**Task to carry out:**
From the line with "is placed where" through the final line below, restate each line word for word and return nothing else.

**Records to process:**
Lemma handle_events_triple es : Forall event_ok es → triple single (handle_events es) any single.
Proof. induction 1 as [|e es He Hes IH]; [by apply triple_ret|]. cbn [handle_events]. eapply triple_bind; [by apply handle_event_triple|]. by intros _ _. Qed.

(** C5. The desktop stays in order: from a desktop in order, every sequence of events on
    the screen is handled without an access outside an array or an overflow, whatever is
    typed, clicked and dragged, and leaves it in order. In order means that every window
    is placed where it can be reached and is at least of the minimal size, at most one
    window has the keyboard and it is an open one, the text, command line and history
    of the terminal and the buffer of the editor are well formed, the region to be
    painted lies on the screen, and the pixels saved under the cursor can be restored.
    Assumed are the laws of the kernel functions that the desktop calls ([GuiKernelLaws]:
    they return values of their C types and keep the kernel in order, which is proved of
    diskfs.c for the functions on files), and of the programs that are started that they
    end and do to the desktop only what system calls do ([programs_end]): change files and
    counters, print on the screen, open an application. A program that runs for ever, or
    has the kernel overwritten through a pointer that user_buffer_is_valid accepts, is
    excluded. A click on shutdown or restart is the last event the program handles; what
    the statement says about events after it is not about the program. *)
Theorem gui_stays_in_order es g : gui_ok g → Forall event_ok es →
  ∃ g', handle_events es g = Some (tt, g') ∧ gui_ok g'.
Proof.
  intros [Hg Hl] Hes. destruct (handle_events_triple es Hes g Hg Hl) as ([] & g' & E & Hg' & _ & Hl'). exists g'. split; [done|]. by split.
Qed.
End events.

**Solution:**
    is placed where it can be reached and is at least of the minimal size, at most one
    window has the keyboard and it is an open one, the text, command line and history
    of the terminal and the buffer of the editor are well formed, the region to be
    painted lies on the screen, and the pixels saved under the cursor can be restored.
    Assumed are the laws of the kernel functions that the desktop calls ([GuiKernelLaws]:
    they return values of their C types and keep the kernel in order, which is proved of
    diskfs.c for the functions on files), and of the programs that are started that they
    end and do to the desktop only what system calls do ([programs_end]): change files and
    counters, print on the screen, open an application. A program that runs for ever, or
    has the kernel overwritten through a pointer that user_buffer_is_valid accepts, is
    excluded. A click on shutdown or restart is the last event the program handles; what
    the statement says about events after it is not about the program. *)
Theorem gui_stays_in_order es g : gui_ok g → Forall event_ok es →
  ∃ g', handle_events es g = Some (tt, g') ∧ gui_ok g'.
Proof.
  intros [Hg Hl] Hes. destruct (handle_events_triple es Hes g Hg Hl) as ([] & g' & E & Hg' & _ & Hl'). exists g'. split; [done|]. by split.
Qed.
End events.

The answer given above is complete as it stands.